マイラ陛下がぶっ倒れて死んだ原因がここにあるわけよ。要はは諸刃の剣ってこと。
麻夜ちゃんは、やっとひとり治療を終えた。悪素毒を散らすのに使った魔法は実に5回。俺は麻夜ちゃんが治療をしたら、『ディズ・リカバー』で彼女が吸い上げた悪素毒を治療するだけ。
俺が直接治してもいいんだけど、今は麻夜ちゃんが頑張るっていうから頑張ってもらってる。けどね、この『ホーリー・ピュリフィケイション』って、麻夜ちゃんの魔素の総量の7割持って行くらしい。だから、回復を待って次弾を込める感じなのかな?
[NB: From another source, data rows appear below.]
(** Steps that close a goal [preserves served_in_order m] by the shape
    of [m]. *)
Ltac keeps_frame :=
  let s := fresh "s" in let Hs := fresh "Hs" in
  intros s Hs;
  first [ by apply (served_in_order_frame s)
        | by apply served_in_order_add_log ].

Create HintDb preserving.

Ltac keeps :=
  repeat first
    [ solve [auto with preserving]
    | apply preserves_ret
    | apply preserves_raise
    | apply preserves_gets
    | apply preserves_modify; keeps_frame
    | apply preserves_bind; [|intros ?]
    | apply preserves_try_finally
    | apply preserves_try_except;
        [| let e := fresh "e" in
           let h := fresh "h" in
           let He := fresh "He" in
           intros e h He; destruct e; cbn in He; simplify_eq ]
    | match goal with
      | |- preserves _ (match ?x with _ => _ end) => destruct x
      end ].

Lemma keeps_send_json ws message :
  preserves served_in_order (send_json send_fault ws message).
Proof.
  intros s Hs. unfold send_json. destruct (send_fault ws); [done|].
  by apply (served_in_order_frame s).
Qed.
Hint Resolve keeps_send_json : preserving.

Lemma keeps_send_to_each clients message :
  preserves served_in_order (send_to_each send_fault clients message).
Proof. induction clients as [|ws rest IH]; cbn [send_to_each]; keeps. Qed.
Hint Resolve keeps_send_to_each : preserving.

Lemma keeps_broadcast_loop clients message : ∀ disconnected,
  preserves served_in_order
    (broadcast_loop send_fault clients message disconnected).
Proof.
  induction clients as [|ws rest IH]; intros disconnected;
    cbn [broadcast_loop]; keeps.
Qed.
Hint Resolve keeps_broadcast_loop : preserving.

Lemma keeps_broadcast_websocket message :
  preserves served_in_order (broadcast_websocket send_fault message).
Proof. unfold broadcast_websocket. keeps. Qed.
Hint Resolve keeps_broadcast_websocket : preserving.

Lemma keeps_send_completed clients message :
  preserves served_in_order (send_completed send_fault clients message).
Proof.
  induction clients as [|ws rest IH]; cbn [send_completed]; keeps.
Qed.
Hint Resolve keeps_send_completed : preserving.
それでも、目の前で1つ前の魔法より違いがはっきりと出ているのは、皆驚いているのは間違いない。
▼
「ごめん兄さん。精神的に限界。兄さんの回復属性ドーピングは嫌だから変わってもらえるかな?」
「うん。頑張ったと思うよ。少なくとも、一人終えるごとに見てるんでしょ?」
「うん。悪素毒残量0%に近いのよん」
「それならよく頑張った」
俺は麻夜ちゃんの頭を撫でた。
「これでぐもあだったらクンカクンカするところだったのに」
「何言ってるんだか」
麻夜ちゃんが治療したのは五人。小さな子を含めて半分くらい治療したかな? とにかく皆さん、思った以上に進行が早くて麻夜ちゃんの魔法一度で治らなかったのは辛いところ。
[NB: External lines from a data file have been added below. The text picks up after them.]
Lemma only_set_mode_changes_mode_witness :
  let s := controller (nack_i2c [_ADDR_LOW]) _ADDR_LOW
             ONE_TIME_HIGH_RESOLUTION _MTREG_DEFAULT in
  mode (self (snd (run Lux s))) = Some ONE_TIME_HIGH_RESOLUTION.
Proof.
  intros s. apply (only_set_mode_changes_mode Lux s). discriminate.
Defined.

(** ** Address selection and the start-up sequence *)

Lemma existsb_exists_Z (x : Z) (l : list Z) : In x l -> in_tuple x l = true.
Proof.
  intros H. unfold in_tuple. apply existsb_exists.
  exists x. split; [exact H | apply Z.eqb_refl].
Qed.

Lemma in_tuple_false_iff (x : Z) (l : list Z) : in_tuple x l = false -> ~ In x l.
Proof.
  intros H Hin. apply existsb_exists_Z in Hin. congruence.
Qed.

(** X3: autodetection settles on the low address whenever the scan lists
    it, also when the high address is listed as well, and on the high
    address only when the low one is absent; it does nothing but the one
    scan and leaves the object untouched. *)
Theorem autodetect_prefers_low (s : state) (addrs : list Z) :
  scan (i2c (self s)) (log s) = inr addrs ->
  In _ADDR_LOW addrs \/ In _ADDR_HIGH addrs ->
  _autodetect_addr s =
    (inr (if in_tuple _ADDR_LOW addrs then _ADDR_LOW else _ADDR_HIGH),
     {| self := self s; log := log s ++ [EScan] |}) /\
  (In _ADDR_LOW addrs -> fst (_autodetect_addr s) = inr 0x23) /\
  (~ In _ADDR_LOW addrs -> fst (_autodetect_addr s) = inr 0x5C).
Proof.
  intros Hs Hin.
  assert (H : _autodetect_addr s =
    (inr (if in_tuple _ADDR_LOW addrs then _ADDR_LOW else _ADDR_HIGH),
     {| self := self s; log := log s ++ [EScan] |})).
  { destruct s as [[b a0 wb rb t md] l]. cbn [self log i2c] in Hs.
    unfold _autodetect_addr. py_unfold. rewrite Hs. py_unfold.
    destruct (in_tuple _ADDR_LOW addrs) eqn:Hl; [reflexivity | ].
    destruct Hin as [Hin | Hin].
    - apply in_tuple_false_iff in Hl. contradiction.
    - apply existsb_exists_Z in Hin. now rewrite Hin. }
  rewrite H. split; [reflexivity | ]. cbn [fst]. split.
  - intros Hl. apply existsb_exists_Z in Hl. now rewrite Hl.
  - intros Hl. now rewrite (in_tuple_false _ _ Hl).
Qed.

Lemma autodetect_prefers_low_witness :
  fst (_autodetect_addr
         {| self := blank (mock_i2c [0x5C; 0x3C; 0x23] (x00, x00)%byte); log := [] |})
  = inr 0x23.
Proof.
  refine (proj1 (proj2 (autodetect_prefers_low
            {| self := blank (mock_i2c [0x5C; 0x3C; 0x23] (x00, x00)%byte); log := [] |}
            [0x5C; 0x3C; 0x23] _ _)) _).
  - reflexivity.
  - left. unfold _ADDR_LOW. simpl. auto.
  - unfold _ADDR_LOW. simpl. auto.
Defined.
「えっと。俺の妹で助手の聖女殿下が限界になったので」
『ちょ、兄さん……』
『聖女様と呼ばれるがいいのです。俺が聖人様と呼ばれていることの辛さを思い知るのです……』
「そんなぁ……」
相変わらず1人当たり魔法2回で完了。なんだかんだであっさりと、俺は残りのご家族を治療し終わった。そのタイミングで、入国審査の任についていた三人が戻ってきたようだ。皆、抱き合って喜んでる。
「麻夜たち、いいことしたんだねぇ」
「まぁ、こういうときは感慨深いよ」
お湯を使って痛みの確認をしてもらって、本当に治っていることを自覚してもらった。麻夜ちゃんに見てもらえば確実にわかるんだけど、見た目だけ治っているように見せかけていると思われるのは困ると麻夜ちゃんが言ってたから。案外慎重なんだよね。